Les années 1960 constituent une décennie charnière dans l'histoire de l'art contemporain américain. Elles marquent la consécration d'un récit – celui du modernisme – et son dépassement. C'est tout au long de cette décennie que seront posées les bases et les ramifications des tendances à venir, qu'elles soient proches ou lointaines. C'est enfin à partir des années 1960 que le modèle américain finira par s'imposer en dehors de ses frontières, contaminant des centres européens lassés d'un héritage trop lourd à assumer.

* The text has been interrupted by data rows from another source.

(** The pages of a listing: as many as needed, all but the last one full, each with
    the number of all the matching rows. *)
Record paged (n total : nat) (ids : list string) (responses : list ListTasksResponse) : Prop := {
  paged_count : length responses = page_count n (length ids);
  paged_page : ∀ i resp, responses !! i = Some resp →
    a2a_id <$> resp_tasks resp = take n (drop (i * n) ids) ∧ resp_total_size resp = Z.of_nat total;
}.

Lemma paged_cons n total ids resp rest :
  1 ≤ n → n < length ids → a2a_id <$> resp_tasks resp = take n ids → resp_total_size resp = Z.of_nat total →
  paged n total (drop n ids) rest → paged n total ids (resp :: rest).
Proof.
  intros Hn Hmore Hids Htotal [Hcount Hpage]. split.
  - simpl. rewrite Hcount, length_drop. symmetry. by apply page_count_more.
  - intros [|i] r; simpl; [by intros [= <-]|]. intros [Hi Ht]%Hpage. by rewrite drop_drop in Hi.
Qed.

L'affirmation d'une identité artistique américaine
Le « triomphe de l'art américain », pour reprendre le titre du classique d'Irving Sandler, est dû à la mise en place chez les critiques, les artistes, les institutionnels et les marchands d'une stratégie commune visant à souligner la dimension vernaculaire de leur création. Tandis que dans la plupart des pays européens, exception faite des régimes totalitaires, l'idée d'un art patriotique entraîne une certaine forme de circonspection, les Américains n'hésitent pas à miser sur une forme de protectionnisme qui les tient à l'écart d'un art européen, qu'après l'avoir longtemps adulé ils jugent désormais nuisible. Dès 1948, le peintre Barnett Newman précise : « Nous devons nous libérer des impératifs de la mémoire, l'association, la nostalgie, la légende, le mythe, de tout ce qui a nourri la peinture européenne occidentale » (« The sublime is now »). Son confrère Clyfford Still arrive à la même conclusion, lorsqu'il affirme : « Où que nous puissions regarder durant les années 1920 [...], nous avons manifestement trouvé très peu de réponses valables concernant l'intuition ou l'imagination. Ceux qui se sont tournés vers l'ancien continent pour y chercher les moyens d'accroître, ici, dans un pays plus neuf, leur autorité, n'ont pas dissipé le brouillard ; ils l'ont épaissi... » (lettre à Gordon M. Smith, 1er janvier 1959). Ces propos montrent que les ressorts esthétiques essentiels aux artistes américains sont tributaires de considérations idéologiques.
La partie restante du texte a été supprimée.